Le 20 décembre 2018, par Anne Doridou-Heim

Ils avaient été mis en avant dans la Gazette no 43 du 7 décembre (pages 68 et 75). Après préemptions, ces deux lots vont rejoindre les collections d’institutions françaises. Emportée à 10 464 €, la suite de dix assiettes en porcelaine de la manufacture parisienne Dagoty, à décor de vues égytiennes d’après les planches gravées…

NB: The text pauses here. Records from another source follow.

(* ===== verification/Bio.v ===== *)
(** * Buffer cache (kernel/bio.c)

    The cache holds NBUF buffers; [blru] is the circular list threaded through them,
    most recently used first.  [bc_inv] is the invariant of the cache as one process
    uses it: it holds the sleep locks of the buffers [H], and the blocks [Pn] are
    pinned by the log.  [view] is the content of a block as the kernel sees it. *)

From S2P Require Import Prelude State Mem Bytes Sched Sleeplock.

Definition ROOTDEV : Z := 1.

Section bio.
Context {P : Patience}.

Definition get_buf (b : nat) : M kernel buf := fun s =>
  match s.(bufs) !! b with Some x => Ok x s | None => Panic "buf" end.
Definition upd_buf (b : nat) (f : buf -> buf) : M kernel unit :=
  modify (fun s => set_bufs (alter f b s.(bufs)) s).

(** The contents of a disk block; blocks never written are zero. *)
Definition disk_block (d : gmap Z (list Z)) (bn : Z) : list Z := default (replicate 1024 0) (d !! bn).

(** The completed disk request: virtio_disk.c drives the device and waits for its
    interrupt; what remains is the transfer between the buffer and the block. *)
Definition virtio_disk_rw (b : nat) (write : bool) : M kernel unit :=
  x ← get_buf b;
  if write then
    modify (fun s => set_dwrites (s.(dwrites) ++ [(x.(b_blockno), x.(b_data))])
                       (set_disk (<[x.(b_blockno) := x.(b_data)]> s.(disk)) s))
  else
    d ← gets disk;
    upd_buf b (set_b_data (disk_block d x.(b_blockno))).

Definition binit : M kernel unit :=
  initlock LkBcache;;
  modify (set_blru []);;
  for_range NBUF 0 (fun b =>
    initsleeplock (SlBuf b);;
    modify (fun s => set_blru (b :: s.(blru)) s)).

(** The first buffer of a list that passes the test. *)
Fixpoint find_buf (f : buf -> bool) (bs : list buf) (l : list nat) : option nat :=
  match l with
  | [] => None
  | b :: l' => match bs !! b with Some x => if f x then Some b else find_buf f bs l' | None => find_buf f bs l' end
  end.

Definition bget (dev blockno : Z) : M kernel nat :=
  acquire LkBcache;;
  bs ← gets bufs;
  lru ← gets blru;
  match find_buf (fun b => (b.(b_dev) =? dev) && (b.(b_blockno) =? blockno)) bs lru with
  | Some b =>
      upd_buf b (fun x => set_b_refcnt (u32 (x.(b_refcnt) + 1)) x);;
      release LkBcache;;
      acquiresleep (SlBuf b);;
      mret b
  | None =>
      match find_buf (fun b => b.(b_refcnt) =? 0) bs (rev lru) with
      | Some b =>
          upd_buf b (fun x => mkBuf 0 dev blockno 1 x.(b_data));;
          release LkBcache;;
          acquiresleep (SlBuf b);;
          mret b
      | None => panic "bget: no buffers"
      end
  end.

Definition bread (dev blockno : Z) : M kernel nat :=
  b ← bget dev blockno;
  x ← get_buf b;
  when (x.(b_valid) =? 0) (virtio_disk_rw b false;; upd_buf b (set_b_valid 1));;
  mret b.

Definition bwrite (b : nat) : M kernel unit :=
  h ← holdingsleep (SlBuf b);
  if negb h then panic "bwrite" else virtio_disk_rw b true.

Definition brelse (b : nat) : M kernel unit :=
  h ← holdingsleep (SlBuf b);
  if negb h then panic "brelse" else
  releasesleep (SlBuf b);;
  acquire LkBcache;;
  upd_buf b (fun x => set_b_refcnt (u32 (x.(b_refcnt) - 1)) x);;
  x ← get_buf b;
  when (x.(b_refcnt) =? 0)
    (modify (fun s => set_blru (b :: filter (fun j => j <> b) s.(blru)) s));;
  release LkBcache.

Definition bpin (b : nat) : M kernel unit :=
  acquire LkBcache;;
  upd_buf b (fun x => set_b_refcnt (u32 (x.(b_refcnt) + 1)) x);;
  release LkBcache.

Definition bunpin (b : nat) : M kernel unit :=
  acquire LkBcache;;
  upd_buf b (fun x => set_b_refcnt (u32 (x.(b_refcnt) - 1)) x);;
  release LkBcache.
End bio.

Préemptions de deux institutions françaises
Art gallo-romain, IIe-IIIe siècle. Groupe dit du «cavalier à l’anguipède», grès gris-beige, 177 x 128 x 54 cm.
Adjugé : 76 560 €

Ils avaient été mis en avant dans la Gazette no 43 du 7 décembre (pages 68 et 75). Après préemptions, ces deux lots vont rejoindre les collections d’institutions françaises. Emportée à 10 464 €, la suite de dix assiettes en porcelaine de la manufacture parisienne Dagoty, à décor de vues égytiennes d’après les planches gravées du fameux Voyage dans la Basse et la Haute Égypte de Dominique Vivant Denon (1747-1825), est en route pour le château-musée de Malmaison… Tandis que le groupe dit «du cavalier à l’anguipède» représentant probablement Taranis , sculpté dans le grès gris-beige au IIe-IIIe siècle, galope vers le musée Bargoin de Clermont-Ferrand. L’établissement auvergnat a déboursé 76 560 € pour emporter un morceau de choix qui va tout naturellement trouver sa place dans son vaste département dédié à l’archéologie locale, grandement enrichi ces dernières années grâce à une politique d’achat ambitieuse. De fait, et ainsi que l’article accompagnant la photographie le relatait, cette sculpture a été exhumée en mai 1849 près du hameau de La Jonchère, sur la route de Billom à Saint-Dier. Elle a donné son nom à un petit ensemble de statues retrouvées dans le Puy-de-Dôme, autour de Gergovie, la capitale des Arvernes. Les fouilles dans les sites environnats se sont révélées particulièrement précieuses, et ont livré des découvertes exceptionnelles. Nous avons tous appris dans nos manuels scolaires l’histoire de cette tribu d’irréductibles Gaulois auxquels Jules César lui-même vouait un grand respect. Tout cela est cependant un peu loin, et une petite piqûre de rappel n’est pas inutile… D’autant que, comme pour les autres peuples de la Gaule antique, les Arvernes n’ont pas laissé de traces écrites. Dès le milieu du IIe siècle av. J.-C., leur puissance est grande : ils ont étendu leur hégémonie à ceux du Centre et du Sud et tissé un vaste réseau d’alliance avec les peuplades voisines. Leur opulence est à son comble les rois battent monnaie d’or sur le modèle grec du statère. Un certain Vercingétorix (82-46 av. J.-C.) sortira de leurs rangs et osera défier César il sera près de réussir. Ce dernier sera malgré tout clément avec les Arvernes dont une partie lui est demeurée fidèle , et le peuple sera intégré à l’Empire romain, non sans conserver une part de puissance et de richesse  ce dont les nombreuses productions artistiques retrouvées attestent. Voici donc deux lots qui, en raison de leur histoire, rejoignent deux lieux qui leur étaient prédestinés.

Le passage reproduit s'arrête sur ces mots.